Anche l’uso del linguaggio è differente, soprattutto rileggendone il primo verso, in cui è evidente uno scavo intorno a variegate radici: dimenticare si tramuta subito nel sinonimo scordare che a sua volta contiene la corda, che naturalmente scorre, e in questa azione recupera in assonanza lo scordare. Un’esattissima sospensione tra suono e senso, la lingua che incessantemente si palesa, fino a quel verso che dice veramente lo spavento: la memoria e la sua assenza fanno paura in ugual maniera.
Sto scrivendo di due poeti talmente appartati quando erano in attività che oggi sono purtroppo spesso ignorati.
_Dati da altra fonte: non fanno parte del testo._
Lemma fresh_held g key t g1 :
  guard_ok g -> 0 <= dg_ttl g -> dup_check g key t = (None, g1) ->
  held_in key t g1 InFlight [] /\ dg_ttl g1 = dg_ttl g /\ dg_max_entries g1 = dg_max_entries g.
Proof.
  intros I T. unfold dup_check, dup_get.
  destruct (option_map de_outcome (dg_entries (prune g t) !! key)) eqn:E; [discriminate|]. intros [= <-].
  pose proof (insert_inflight_ok (prune g t) key t (prune_ok _ t I)) as I1.
  unfold insert_inflight in *. case_bool_decide as S.
  - exfalso.
    assert (forall g t, guard_ok g -> dg_entries g !! key = None -> dg_entries (prune g t) !! key = None) as P.
    { clear. intros g t H E. unfold prune.
      assert (forall ttl now e o, e !! key = None -> fst (prune_expired ttl now e o) !! key = None) as P1.
      { intros ttl now e o. revert e. induction o as [|x o IH]; intros e He; simpl; [done|].
        destruct (match e !! x with Some _ => _ | None => _ end); [|done]. apply IH.
        rewrite lookup_delete, He. by destruct (decide (x = key)). }
      assert (forall max e o, e !! key = None -> fst (prune_excess max e o) !! key = None) as P2.
      { intros max e o. revert e. induction o as [|x o IH]; intros e He; simpl; destruct (_ <? _); try done.
        apply IH. rewrite lookup_delete, He. by destruct (decide (x = key)). }
      specialize (P1 (dg_ttl g) t (dg_entries g) (dg_order g) E).
      destruct (prune_expired _ _ _ _) as [e1 o1]. specialize (P2 (dg_max_entries g) e1 o1 P1).
      destruct (prune_excess _ _ _) as [e2 o2]. exact P2. }
    rewrite P in S; [by destruct S | by apply prune_ok|]. by destruct (dg_entries (prune g t) !! key).
  - simpl. autorewrite with guard. split; [|done]. split; [done|]. exists t. simpl. autorewrite with guard.
    split; [lia|]. split; simpl; [by rewrite lookup_insert_eq | eauto].
Qed.

(** A submission key that was taken as new is recognised as a repetition,
    with the outcome last recorded for it, by every lookup within the guard's
    lifetime, however other submissions interleave, as long as fewer than
    [max_entries] lookups come between. *)
Theorem duplicate_recognised g key t g1 ops t' :
  guard_ok g -> 0 <= dg_ttl g -> dup_check g key t = (None, g1) ->
  Forall (fun op => t <= op_time op <= t + dg_ttl g) ops -> t <= t' <= t + dg_ttl g ->
  checks ops < dg_max_entries g ->
  fst (dup_check (run_guard ops g1) key t') = Some (last_outcome key ops InFlight).
Proof.
  intros I T C F T' N. destruct (fresh_held g key t g1 I T C) as (H & E1 & E2).
  rewrite <- E1 in F, T'. rewrite <- E2 in N.
  destruct (run_held key t g1 InFlight [] ops F ltac:(simpl; lia) H) as (b & B & K).
  destruct (run_guard_params ops g1) as [P1 P2]. rewrite <- P1 in T'. rewrite <- P2 in B.
  destruct (prune_held key t _ _ _ t' T' B K) as (_ & ts & _ & L & _).
  unfold dup_check, dup_get. rewrite L. done.
Qed.

Lemma dup_guard_new_ok ttl max : guard_ok (dup_guard_new ttl max).
Proof.
  split; [constructor|]. intros x. simpl. rewrite lookup_empty.
  split; [intros [? [=]] | intros H%elem_of_nil; done].
Qed.

Lemma duplicate_recognised_witness :
  let g := dup_guard_new (secs 180) 50000 in
  fst (dup_check (run_guard [GCheck (lit "rig|2|00") 5; GSet (lit "rig|1|ff") 6 DAccepted]
                   (snd (dup_check g (lit "rig|1|ff") 3))) (lit "rig|1|ff") (secs 180))
  = Some DAccepted.
Proof.
  exact (duplicate_recognised (dup_guard_new (secs 180) 50000) (lit "rig|1|ff") 3 _
    [GCheck (lit "rig|2|00") 5; GSet (lit "rig|1|ff") 6 DAccepted] (secs 180)
    (dup_guard_new_ok _ _) ltac:(vm_compute; discriminate) eq_refl
    ltac:(repeat constructor; vm_compute; discriminate)
    ltac:(split; vm_compute; discriminate) eq_refl).
Defined.

(** The guard never stores more than one key above its capacity. *)
Lemma guard_bounded ops g :
  0 <= dg_max_entries g -> guard_ok g -> Z.of_nat (size (dg_entries g)) <= dg_max_entries g + 1 ->
  Z.of_nat (size (dg_entries (run_guard ops g))) <= dg_max_entries g + 1.
Proof.
  revert g. induction ops as [|op ops IH]; intros g M I S; simpl; [done|].
  destruct (run_guard_op_params g op) as [_ E]. rewrite <- E. apply IH; [lia | by apply run_guard_op_ok|].
  rewrite E. assert (forall k o, Z.of_nat (size (<[k := o]> (dg_entries (prune g (op_time op))))) <= dg_max_entries g + 1) as Hi.
  { intros k o. pose proof (prune_size g (op_time op) M I). rewrite map_size_insert. destruct (_ !! k); simpl; lia. }
  pose proof (prune_size g (op_time op) M I) as P.
  destruct op as [k t|k t o]; simpl in *.
  - destruct (dup_check_guard g k t) as [->| ->]; [lia|]. unfold insert_inflight.
    pose proof (prune_size (prune g t) t) as P2. autorewrite with guard in P2.
    specialize (P2 M (prune_ok _ _ I)). case_bool_decide; simpl; [lia|].
    rewrite map_size_insert. destruct (_ !! k); simpl; lia.
  - unfold set_outcome. destruct (dg_entries (prune g t) !! k); simpl; [apply Hi | lia].
Qed.

(** ** The controller keeps its floor *)

(** Without the power-of-two clamp a new difficulty is never below the minimum, and
    it differs from the current one. *)
Lemma vardiff_floor log2 current shares elapsed spm next :
  vardiff_compute_next_diff log2 current shares elapsed spm false = Some next ->
  f64_ltb next VARDIFF_MIN_DIFF = false /\ f64_ltb f64_EPSILON (f64_abs (f64_sub next current)) = true.
Proof.
  assert (forall x, f64_ltb (at_least_min x) VARDIFF_MIN_DIFF = false) as M.
  { intros x. unfold at_least_min. destruct (f64_ltb x VARDIFF_MIN_DIFF) eqn:L; [reflexivity | exact L]. }
  assert (forall x, if_changed current (at_least_min x) = Some next ->
    f64_ltb next VARDIFF_MIN_DIFF = false /\ f64_ltb f64_EPSILON (f64_abs (f64_sub next current)) = true) as C.
  { intros x. unfold if_changed. destruct (f64_ltb f64_EPSILON _) eqn:L; [|discriminate]. intros [= <-]. auto. }
  unfold vardiff_compute_next_diff, clamp_step.
  repeat (case_match; [discriminate || apply C|]); try apply C; discriminate.
Qed.

(** A worker without a live connection keeps its difficulty and its window. *)
Lemma vardiff_tick_offline log2 spm clamp now v :
  ws_active_connections v = 0 -> vardiff_tick_one log2 spm clamp now v = v.
Proof. intros H. unfold vardiff_tick_one. by rewrite H. Qed.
Non è stato occasionale, considerando la vita poetica dei due autori, produrre un’opera così particolare. Entrambi provenivano da precedenti e solide edizioni di poesia lineare. Entrambi avevano già pubblicato pregevoli volumi di poesia visiva.
Alcuni esempi possono dare conto del retroterra poetico che ha portato questi autori a scrivere e ideare “8 poesie sulla paura”:
Giorgio Guglielmino, da Poesie di carta, Anterem Edizioni, 1991
è un’abitudine violenta che tende le parole sulla carta
questa lingua che liscia questa voce che disegna l’aria
come un animale randagio che bisbiglia morsi e rime
ecco le parole che non sono innamorate
***
e si tende questo senso estremo tra una parola e l’altra
sembra spezzare la grana dell’inchiostro e della voce
è così che come un segno inquieto il senso si divora
e i suoni sono nuvole ferme sulla pianura della carta
Scriveva Massimo Gualtieri nella nota che accompagnò la raccolta: “La scrittura, il nero su bianco della linea, non raddoppia la phoné, la definisce piuttosto come quel che manca di ciò che è mostrato. Cosa troppo immateriale, ritaglio d’aria o intimo indumento dell’anima, la voce è infigurabile. Sosta nel retro delle parole (…)”.
Giacomo Bergamini, da Variantidi, Anterem 20/21, dicembre 1982
(…)
è un letiziare invalido e sgraziato
un sospetto allestito e papale
il riandare quasi a lutti miliziati
è una sorta di coperto insanguinato
forse il lucro sacrale e rassodato o
un vacillare traghettato delle tracce
verso un cielo spento a strazio
uno smanto che include cristi e santi
di quella festa disattesa e immotivata
(…)
Francois Bruzzo, nella prefazione a un volume che conteneva questa poesia, ha scritto: “densità foniche e semantiche come rosa dei venti del discorso si espandono in diverse direzioni, lattescenze sonore: metriche del nome per incidere nella parola la smisuratezza di <cotanto dolore> per la guerra che la poesia costituisce per chi la scrive, poiché poeta è colui che considera sé il suo peggiore nemico”.
A completamento delle note biografiche va aggiunto che Giacomo Bergamini, nel 1997, pubblicò con Anterem “La malattia delle parole”. Nel 2004 venne a mancare in circostanze mai chiarite.
Giorgio Guglielmino vive all’estero.
Il titolo di questo intervento modifica il verso di Rilke “Non aver paura, sono io”.